▸ Given records:
■ ■ ■

Lemma tg_walk_ok t : walks t.
Proof.
  induction t as [x ts IH] using gtree_nested. intros par G k Hr Hn Hf. cbn [gid subtrees] in *. rewrite steps_node. cbn [Nat.add walk_loop preorder visit_all]. unfold then_up.
  destruct (down G x) as [[ret G1]|] eqn:E1; cbn [res_bind]; [|done]. destruct (negb (ret =? 0)) eqn:Er; [cbn; by rewrite Er|]. apply rooted_node in Hr as [Hx Hts]. rewrite <- (Hdown _ _ _ _ E1) in Hx, Hts. cbn in Hn. apply NoDup_cons in Hn as [_ Hn].
  assert (Hx' := Hx). rewrite lookup_fmap in Hx'. unfold get_tg. destruct (G1 !! x) as [g|]; [|done]. cbn in Hx'. unfold links in Hx'. injection Hx' as _ Hc. cbn [res_bind]. rewrite Hc.
  etransitivity; [|apply (walk_forest x par ts IH [] G1 k Hx Hts Hn Hf)]. by destruct ts.
Qed.

(** The walk over a whole tree visits its groups in preorder, each once, and ends. *)
Lemma walk_tg_tree_ok t par G : rooted (links <$> G) par t -> NoDup (preorder t) -> from = gid t -> walk_tg_tree_from from down tg_nop G = visit_all down G (preorder t).
Proof.
  intros Hr Hn Ef. unfold walk_tg_tree_from. rewrite Ef at 2.
  assert (Hl : (length (preorder t) <= size G)%nat).
  { rewrite <- (size_list_to_set (C := gset Z) _ Hn), <- (size_dom (D := gset Z) G). apply subseteq_size. intros y Hy. apply elem_of_list_to_set in Hy. destruct (rooted_in _ _ _ Hr y Hy) as [v Hv]. rewrite lookup_fmap in Hv. apply elem_of_dom. destruct (G !! y); [by eexists|done]. }
  pose proof (steps_size t) as Hs. replace (2 * size G)%nat with (steps t + S (2 * size G - S (steps t)))%nat by lia. rewrite (tg_walk_ok t par G _ Hr Hn).
  - unfold then_up. destruct (visit_all down G (preorder t)) as [[ret G1]|] eqn:E1; cbn [res_bind]; [|done]. destruct (Z.eqb_spec ret 0) as [->|Er]; [|done]. cbn [negb walk_loop]. unfold tg_nop. cbn [res_bind]. by rewrite Ef, (Z.eqb_refl (gid t)).
  - rewrite Ef. destruct t as [x ts]. cbn in Hn |- *. by apply NoDup_cons in Hn as [? _].
Qed.
End Order.
End Walk.
(* ===== verification/TgQuota.v ===== *)
(** * Fair quotas of task groups (kernel/sched/core.c)

    A group may get a quota when no group above it has less and none below it has more, as shares of their periods.  The
    check walks the tree with the new values in place of the group's own, and leaves in every group the limit in force. *)

From stdpp Require Import gmap list relations.
From S2P Require Import Prelude Math64 RtBandwidth Deadline TgTree TgAdmission.
Local Open Scope Z_scope.
Local Open Scope res_scope.

Definition max_cfs_quota_period : Z := 1000000000.
Definition min_cfs_quota_period : Z := 1000000.

Definition tg_get_cfs_quota (g : task_group) : Z := if cfs_quota g =? RUNTIME_INF then -1 else cfs_quota g / NSEC_PER_USEC.
Definition tg_get_cfs_period (g : task_group) : Z := cfs_period g / NSEC_PER_USEC.

Record cfs_schedulable_data := mk_csd { c_tg : Z; c_period : Z; c_quota : Z }.

Definition normalize_cfs_quota (d : cfs_schedulable_data) (x : Z) (g : task_group) : Z :=
  let '(period, quota) := if c_tg d =? x then (c_period d, c_quota d) else (tg_get_cfs_period g, u64 (tg_get_cfs_quota g)) in
  if quota =? RUNTIME_INF then RUNTIME_INF else to_ratio period quota.

(** Quotas are signed here; RUNTIME_INF becomes -1. *)
Definition tg_cfs_schedulable_down (d : cfs_schedulable_data) (G : groups) (x : Z) : res (Z * groups) :=
  g <-- get_tg G x;
  match tg_parent g with
  | None => Ok (0, <[x := set_hier g (s64 RUNTIME_INF)]> G)
  | Some p =>
      gp <-- get_tg G p;
      let quota := s64 (normalize_cfs_quota d x g) in
      let parent_quota := hierarchical_quota gp in
      if u64 quota =? RUNTIME_INF then Ok (0, <[x := set_hier g parent_quota]> G)
      else if negb (u64 parent_quota =? RUNTIME_INF) && (parent_quota <? quota) then Ok (- EINVAL, G)
      else Ok (0, <[x := set_hier g quota]> G)
  end.

Definition __cfs_schedulable (root : Z) (G : groups) (x period quota : Z) : res (Z * groups) :=
  let d := if negb (quota =? RUNTIME_INF) then mk_csd x (period / NSEC_PER_USEC) (quota / NSEC_PER_USEC) else mk_csd x period quota in
  walk root (tg_cfs_schedulable_down d) tg_nop G.
Definition __release_resource (m : mem) (old : Z) (release_child : bool) : res (Z * mem) :=
  O <-- get m old; match parent O with None => Fault OutOfBounds | Some p => release_loop (turns m) m old release_child (Child p) end.

Definition request_resource_conflict (m : mem) (root new : Z) : res (option Z * mem) := __request_resource m root new.
Definition request_resource (m : mem) (root new : Z) : res (Z * mem) :=
  '(conflict, m) <-- request_resource_conflict m root new; Ok (match conflict with Some _ => - EBUSY | None => 0 end, m).
Definition release_resource (m : mem) (old : Z) : res (Z * mem) := __release_resource m old true.
Definition remove_resource (m : mem) (old : Z) : res (Z * mem) := __release_resource m old false.

Fixpoint __release_child_resources (fuel : nat) (m : mem) (r : Z) : res mem :=
  match fuel with
  | O => Fault NoFuel
  | S fuel =>
      R <-- get m r; m <-- modify m r (fun R => set_child R None);
      (fix children (k : nat) (m : mem) (p : option Z) : res mem :=
         match k with
         | O => Fault NoFuel
         | S k =>
             match p with
             | None => Ok m
             | Some t =>
                 T <-- get m t; m <-- modify m t (fun T => set_sibling (set_parent T None) None); m <-- __release_child_resources fuel m t;
                 m <-- modify m t (fun T => set_range T 0 (u32 (resource_size T - 1))); children k m (sibling T)
             end
         end) (turns m) m (child R)
  end.

Definition release_child_resources (m : mem) (r : Z) : res mem := __release_child_resources (turns m) m r.

(** ** Searches *)

Fixpoint climb (fuel : nat) (m : mem) (p : Z) : res (option Z) :=
  match fuel with
  | O => Fault NoFuel
  | S fuel => P <-- get m p; match sibling P, parent P with None, Some q => climb fuel m q | s, _ => Ok s end
  end.

Definition next_resource (m : mem) (p : Z) (sibling_only : bool) : res (option Z) :=
  P <-- get m p; if sibling_only then Ok (sibling P) else match child P with Some c => Ok (Some c) | None => climb (turns m) m p end.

■ ■ ■

▸ Work task: Copy out all lines of the material containing the word "Open".

▸ Reply to the task:
Local Open Scope Z_scope.
Local Open Scope res_scope.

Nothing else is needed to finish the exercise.